DIRECTIONS:
Which lines in the records below contain the word "CmdIcebergCommit"? Copy each of them.
─── MATERIAL FOR THIS EXERCISE
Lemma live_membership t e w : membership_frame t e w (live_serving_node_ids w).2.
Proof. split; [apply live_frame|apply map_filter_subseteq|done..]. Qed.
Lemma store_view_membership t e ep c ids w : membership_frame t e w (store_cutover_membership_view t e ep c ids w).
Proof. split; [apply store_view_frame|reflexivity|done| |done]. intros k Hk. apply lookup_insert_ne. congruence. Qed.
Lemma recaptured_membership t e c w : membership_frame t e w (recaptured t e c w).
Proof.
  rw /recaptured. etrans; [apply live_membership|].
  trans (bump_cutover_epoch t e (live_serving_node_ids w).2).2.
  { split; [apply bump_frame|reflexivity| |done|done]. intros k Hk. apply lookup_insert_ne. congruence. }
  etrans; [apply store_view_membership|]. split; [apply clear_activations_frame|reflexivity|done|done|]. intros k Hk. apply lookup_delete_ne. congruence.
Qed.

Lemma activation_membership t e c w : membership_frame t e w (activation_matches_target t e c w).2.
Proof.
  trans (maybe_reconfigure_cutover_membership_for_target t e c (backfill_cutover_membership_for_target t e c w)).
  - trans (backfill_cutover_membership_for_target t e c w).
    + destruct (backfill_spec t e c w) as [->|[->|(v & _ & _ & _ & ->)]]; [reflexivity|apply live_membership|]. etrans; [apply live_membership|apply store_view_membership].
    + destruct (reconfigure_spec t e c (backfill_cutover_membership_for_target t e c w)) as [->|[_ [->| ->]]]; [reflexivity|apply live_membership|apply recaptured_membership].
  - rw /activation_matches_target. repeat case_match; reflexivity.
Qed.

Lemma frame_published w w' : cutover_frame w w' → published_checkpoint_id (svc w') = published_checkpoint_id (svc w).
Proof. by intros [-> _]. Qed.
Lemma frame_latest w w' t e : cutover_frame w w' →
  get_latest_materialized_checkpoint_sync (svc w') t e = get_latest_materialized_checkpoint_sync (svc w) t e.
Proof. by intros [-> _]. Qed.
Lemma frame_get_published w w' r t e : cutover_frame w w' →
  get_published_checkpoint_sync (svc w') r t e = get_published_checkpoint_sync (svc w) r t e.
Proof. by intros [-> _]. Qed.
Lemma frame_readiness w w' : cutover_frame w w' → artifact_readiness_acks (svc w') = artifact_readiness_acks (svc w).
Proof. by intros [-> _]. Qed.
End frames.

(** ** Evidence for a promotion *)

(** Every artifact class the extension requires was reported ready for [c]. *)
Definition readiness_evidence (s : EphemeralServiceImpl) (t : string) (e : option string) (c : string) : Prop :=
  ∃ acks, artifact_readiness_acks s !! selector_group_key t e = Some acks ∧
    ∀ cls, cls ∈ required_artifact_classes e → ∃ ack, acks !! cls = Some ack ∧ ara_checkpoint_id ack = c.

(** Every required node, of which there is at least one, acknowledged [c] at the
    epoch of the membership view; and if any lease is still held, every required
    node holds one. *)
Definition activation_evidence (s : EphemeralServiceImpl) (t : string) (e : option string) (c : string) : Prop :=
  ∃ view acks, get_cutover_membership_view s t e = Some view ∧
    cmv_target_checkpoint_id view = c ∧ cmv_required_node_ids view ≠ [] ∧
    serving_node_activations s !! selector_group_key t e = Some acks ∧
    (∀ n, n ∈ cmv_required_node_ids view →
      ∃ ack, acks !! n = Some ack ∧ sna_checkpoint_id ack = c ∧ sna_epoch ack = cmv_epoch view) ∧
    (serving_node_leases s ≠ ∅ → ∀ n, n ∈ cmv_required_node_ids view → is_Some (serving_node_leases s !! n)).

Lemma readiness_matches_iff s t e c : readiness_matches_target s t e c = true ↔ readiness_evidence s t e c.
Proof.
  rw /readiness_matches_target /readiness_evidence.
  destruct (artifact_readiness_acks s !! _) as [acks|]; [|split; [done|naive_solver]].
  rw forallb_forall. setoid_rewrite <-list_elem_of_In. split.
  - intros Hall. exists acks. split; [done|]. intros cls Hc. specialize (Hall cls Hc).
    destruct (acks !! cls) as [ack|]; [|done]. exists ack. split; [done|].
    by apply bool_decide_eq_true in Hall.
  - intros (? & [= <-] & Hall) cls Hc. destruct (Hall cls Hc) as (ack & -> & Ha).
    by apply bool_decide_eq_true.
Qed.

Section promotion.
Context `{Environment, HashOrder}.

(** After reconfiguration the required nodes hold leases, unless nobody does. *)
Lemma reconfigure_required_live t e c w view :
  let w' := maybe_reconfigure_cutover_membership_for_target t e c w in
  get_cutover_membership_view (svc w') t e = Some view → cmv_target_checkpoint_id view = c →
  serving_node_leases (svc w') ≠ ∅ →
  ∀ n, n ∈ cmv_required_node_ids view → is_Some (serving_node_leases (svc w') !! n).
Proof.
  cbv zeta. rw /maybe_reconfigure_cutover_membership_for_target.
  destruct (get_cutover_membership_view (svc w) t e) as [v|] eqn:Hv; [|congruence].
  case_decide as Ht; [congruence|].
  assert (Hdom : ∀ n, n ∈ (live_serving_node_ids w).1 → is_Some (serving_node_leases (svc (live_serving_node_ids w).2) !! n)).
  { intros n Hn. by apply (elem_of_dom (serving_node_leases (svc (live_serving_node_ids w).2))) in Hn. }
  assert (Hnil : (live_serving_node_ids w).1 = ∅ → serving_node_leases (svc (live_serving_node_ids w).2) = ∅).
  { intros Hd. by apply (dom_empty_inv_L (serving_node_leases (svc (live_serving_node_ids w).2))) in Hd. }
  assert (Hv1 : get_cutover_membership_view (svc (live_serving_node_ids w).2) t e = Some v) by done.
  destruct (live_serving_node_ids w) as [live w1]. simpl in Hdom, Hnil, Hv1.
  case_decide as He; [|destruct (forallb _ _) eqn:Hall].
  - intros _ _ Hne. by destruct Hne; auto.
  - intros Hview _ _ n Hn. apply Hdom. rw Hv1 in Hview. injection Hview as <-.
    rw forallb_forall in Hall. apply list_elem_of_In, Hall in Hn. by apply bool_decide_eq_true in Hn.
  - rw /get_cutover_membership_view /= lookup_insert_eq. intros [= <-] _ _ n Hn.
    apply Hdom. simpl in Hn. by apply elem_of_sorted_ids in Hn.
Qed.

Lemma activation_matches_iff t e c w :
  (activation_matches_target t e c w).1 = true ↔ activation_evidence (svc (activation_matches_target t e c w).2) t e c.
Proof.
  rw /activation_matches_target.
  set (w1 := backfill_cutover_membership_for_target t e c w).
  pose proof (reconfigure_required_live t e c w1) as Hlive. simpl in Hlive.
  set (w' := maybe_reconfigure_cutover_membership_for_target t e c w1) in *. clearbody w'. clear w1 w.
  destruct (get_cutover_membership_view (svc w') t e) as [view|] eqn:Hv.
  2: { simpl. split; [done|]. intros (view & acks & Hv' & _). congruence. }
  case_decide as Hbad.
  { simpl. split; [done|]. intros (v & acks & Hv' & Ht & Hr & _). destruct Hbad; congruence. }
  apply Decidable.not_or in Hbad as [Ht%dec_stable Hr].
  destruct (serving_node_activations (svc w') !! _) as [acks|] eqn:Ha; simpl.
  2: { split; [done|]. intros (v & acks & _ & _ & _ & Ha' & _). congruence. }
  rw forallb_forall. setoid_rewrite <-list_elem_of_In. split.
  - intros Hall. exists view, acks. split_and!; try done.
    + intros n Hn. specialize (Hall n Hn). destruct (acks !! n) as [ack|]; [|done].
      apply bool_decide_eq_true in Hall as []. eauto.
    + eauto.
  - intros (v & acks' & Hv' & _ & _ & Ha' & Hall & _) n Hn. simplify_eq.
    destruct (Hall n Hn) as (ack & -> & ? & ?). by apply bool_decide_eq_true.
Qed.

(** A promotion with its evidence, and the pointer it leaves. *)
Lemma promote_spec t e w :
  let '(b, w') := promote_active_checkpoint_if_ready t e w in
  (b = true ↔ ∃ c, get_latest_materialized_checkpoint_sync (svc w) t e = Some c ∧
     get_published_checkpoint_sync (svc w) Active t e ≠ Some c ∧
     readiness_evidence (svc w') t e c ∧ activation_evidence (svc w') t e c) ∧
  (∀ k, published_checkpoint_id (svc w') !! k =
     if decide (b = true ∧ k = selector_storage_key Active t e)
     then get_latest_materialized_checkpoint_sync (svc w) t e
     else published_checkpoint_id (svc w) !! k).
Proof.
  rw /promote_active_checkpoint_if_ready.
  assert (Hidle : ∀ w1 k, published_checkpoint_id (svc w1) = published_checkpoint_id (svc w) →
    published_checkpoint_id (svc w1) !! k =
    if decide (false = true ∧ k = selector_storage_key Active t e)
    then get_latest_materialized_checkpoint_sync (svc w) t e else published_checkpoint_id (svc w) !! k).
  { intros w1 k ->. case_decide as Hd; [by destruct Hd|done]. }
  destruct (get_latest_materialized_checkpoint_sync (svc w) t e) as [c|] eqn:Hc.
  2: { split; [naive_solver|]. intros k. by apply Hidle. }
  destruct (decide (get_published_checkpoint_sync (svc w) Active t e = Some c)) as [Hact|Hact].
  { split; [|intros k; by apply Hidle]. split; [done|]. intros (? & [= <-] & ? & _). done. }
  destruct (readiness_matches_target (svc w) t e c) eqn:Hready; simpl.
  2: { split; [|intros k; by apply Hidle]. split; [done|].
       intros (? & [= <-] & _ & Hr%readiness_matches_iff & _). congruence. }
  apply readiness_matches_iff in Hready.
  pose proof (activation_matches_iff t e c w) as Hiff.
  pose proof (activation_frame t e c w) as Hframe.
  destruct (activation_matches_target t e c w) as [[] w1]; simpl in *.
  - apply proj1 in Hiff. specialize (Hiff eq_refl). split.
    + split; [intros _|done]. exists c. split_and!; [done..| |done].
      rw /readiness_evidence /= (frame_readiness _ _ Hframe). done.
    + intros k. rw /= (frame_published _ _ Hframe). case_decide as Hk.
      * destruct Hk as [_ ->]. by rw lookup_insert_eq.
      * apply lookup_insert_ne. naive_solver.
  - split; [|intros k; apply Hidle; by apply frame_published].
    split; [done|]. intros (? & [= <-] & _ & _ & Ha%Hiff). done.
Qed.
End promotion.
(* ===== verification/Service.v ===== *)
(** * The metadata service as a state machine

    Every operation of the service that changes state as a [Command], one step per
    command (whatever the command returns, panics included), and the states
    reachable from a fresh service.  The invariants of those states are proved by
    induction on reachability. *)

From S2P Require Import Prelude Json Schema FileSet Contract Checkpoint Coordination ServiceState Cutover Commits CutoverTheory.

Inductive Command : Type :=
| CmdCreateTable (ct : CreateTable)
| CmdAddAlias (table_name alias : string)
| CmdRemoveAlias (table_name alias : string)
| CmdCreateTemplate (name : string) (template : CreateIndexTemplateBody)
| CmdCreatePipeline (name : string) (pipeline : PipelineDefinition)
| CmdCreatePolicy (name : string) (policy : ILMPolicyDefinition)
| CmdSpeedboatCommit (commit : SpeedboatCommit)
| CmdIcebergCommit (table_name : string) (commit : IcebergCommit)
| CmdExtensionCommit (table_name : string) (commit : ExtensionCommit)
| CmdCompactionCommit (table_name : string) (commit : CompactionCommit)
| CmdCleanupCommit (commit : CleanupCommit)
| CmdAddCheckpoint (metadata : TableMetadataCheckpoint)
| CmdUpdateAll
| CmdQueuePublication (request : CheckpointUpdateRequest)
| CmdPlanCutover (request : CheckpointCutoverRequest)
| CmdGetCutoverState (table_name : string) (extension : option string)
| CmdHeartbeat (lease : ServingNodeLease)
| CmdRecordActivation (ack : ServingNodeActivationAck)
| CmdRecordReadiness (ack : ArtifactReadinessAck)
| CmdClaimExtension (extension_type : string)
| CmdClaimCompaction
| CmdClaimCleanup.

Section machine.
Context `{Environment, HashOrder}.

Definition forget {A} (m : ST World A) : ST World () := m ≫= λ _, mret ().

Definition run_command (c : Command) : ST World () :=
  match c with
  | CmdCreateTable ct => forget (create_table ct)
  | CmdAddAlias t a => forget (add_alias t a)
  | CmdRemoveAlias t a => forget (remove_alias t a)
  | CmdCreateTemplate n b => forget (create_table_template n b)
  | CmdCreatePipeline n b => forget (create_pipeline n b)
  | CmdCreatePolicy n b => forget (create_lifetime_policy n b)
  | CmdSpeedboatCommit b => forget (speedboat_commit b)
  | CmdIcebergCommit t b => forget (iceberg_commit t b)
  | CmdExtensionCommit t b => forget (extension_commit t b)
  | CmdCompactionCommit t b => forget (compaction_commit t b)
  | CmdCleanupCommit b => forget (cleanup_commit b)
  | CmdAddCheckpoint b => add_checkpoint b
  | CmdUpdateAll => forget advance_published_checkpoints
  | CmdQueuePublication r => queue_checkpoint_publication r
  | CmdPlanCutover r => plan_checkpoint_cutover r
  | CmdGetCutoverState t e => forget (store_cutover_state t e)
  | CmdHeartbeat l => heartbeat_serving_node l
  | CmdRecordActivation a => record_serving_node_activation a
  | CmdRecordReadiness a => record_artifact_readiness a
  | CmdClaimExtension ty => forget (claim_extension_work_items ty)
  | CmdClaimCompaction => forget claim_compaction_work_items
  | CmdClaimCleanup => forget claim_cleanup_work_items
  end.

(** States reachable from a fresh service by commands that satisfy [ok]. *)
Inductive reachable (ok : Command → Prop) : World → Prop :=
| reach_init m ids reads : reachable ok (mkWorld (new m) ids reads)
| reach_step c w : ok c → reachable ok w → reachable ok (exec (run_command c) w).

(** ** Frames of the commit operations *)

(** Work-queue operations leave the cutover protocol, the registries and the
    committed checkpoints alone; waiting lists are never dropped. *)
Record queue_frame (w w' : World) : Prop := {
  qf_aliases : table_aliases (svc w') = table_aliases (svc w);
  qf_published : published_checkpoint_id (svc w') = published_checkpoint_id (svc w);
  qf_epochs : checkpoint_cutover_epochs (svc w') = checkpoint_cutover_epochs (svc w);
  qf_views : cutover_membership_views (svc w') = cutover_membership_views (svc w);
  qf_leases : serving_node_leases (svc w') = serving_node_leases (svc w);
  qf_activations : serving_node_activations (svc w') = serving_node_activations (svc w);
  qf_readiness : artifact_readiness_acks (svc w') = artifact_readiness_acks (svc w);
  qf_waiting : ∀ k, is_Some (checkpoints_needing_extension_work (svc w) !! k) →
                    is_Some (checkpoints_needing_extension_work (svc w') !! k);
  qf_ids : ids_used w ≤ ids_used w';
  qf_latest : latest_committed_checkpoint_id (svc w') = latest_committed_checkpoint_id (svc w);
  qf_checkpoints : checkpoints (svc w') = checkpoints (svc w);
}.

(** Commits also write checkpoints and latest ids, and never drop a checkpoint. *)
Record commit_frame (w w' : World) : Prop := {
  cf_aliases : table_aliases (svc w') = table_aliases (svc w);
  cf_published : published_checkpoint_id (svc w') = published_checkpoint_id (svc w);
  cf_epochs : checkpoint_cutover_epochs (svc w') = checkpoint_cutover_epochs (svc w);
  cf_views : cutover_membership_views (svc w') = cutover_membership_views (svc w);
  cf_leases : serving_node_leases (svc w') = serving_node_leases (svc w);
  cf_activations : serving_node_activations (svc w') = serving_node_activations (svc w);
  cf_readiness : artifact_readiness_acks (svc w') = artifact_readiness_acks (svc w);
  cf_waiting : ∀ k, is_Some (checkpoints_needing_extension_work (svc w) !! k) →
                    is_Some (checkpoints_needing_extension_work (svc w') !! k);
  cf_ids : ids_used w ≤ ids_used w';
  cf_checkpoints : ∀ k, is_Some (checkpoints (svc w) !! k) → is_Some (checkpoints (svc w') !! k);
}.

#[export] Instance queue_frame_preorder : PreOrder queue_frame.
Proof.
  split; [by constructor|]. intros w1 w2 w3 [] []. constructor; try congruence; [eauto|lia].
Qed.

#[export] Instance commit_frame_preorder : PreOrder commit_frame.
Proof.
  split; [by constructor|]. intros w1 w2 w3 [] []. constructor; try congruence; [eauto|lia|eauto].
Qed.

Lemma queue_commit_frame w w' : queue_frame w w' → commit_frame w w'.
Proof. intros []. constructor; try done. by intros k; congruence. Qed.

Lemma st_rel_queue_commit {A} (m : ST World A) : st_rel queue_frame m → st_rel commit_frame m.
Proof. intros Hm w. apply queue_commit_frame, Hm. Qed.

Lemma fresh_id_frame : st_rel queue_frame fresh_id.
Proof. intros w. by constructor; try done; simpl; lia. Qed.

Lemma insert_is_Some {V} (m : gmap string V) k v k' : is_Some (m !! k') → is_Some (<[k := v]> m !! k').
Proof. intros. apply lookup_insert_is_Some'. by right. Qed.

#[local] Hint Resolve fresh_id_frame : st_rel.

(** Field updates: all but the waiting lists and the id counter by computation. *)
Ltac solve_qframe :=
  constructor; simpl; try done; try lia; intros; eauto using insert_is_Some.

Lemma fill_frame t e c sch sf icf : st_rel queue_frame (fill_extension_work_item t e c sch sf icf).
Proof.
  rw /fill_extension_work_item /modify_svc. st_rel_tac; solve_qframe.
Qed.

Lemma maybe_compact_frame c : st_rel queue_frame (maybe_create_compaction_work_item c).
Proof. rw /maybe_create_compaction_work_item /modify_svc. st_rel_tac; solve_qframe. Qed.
──────
PROBLEM SOLUTION:
| CmdIcebergCommit (table_name : string) (commit : IcebergCommit)
  | CmdIcebergCommit t b => forget (iceberg_commit t b)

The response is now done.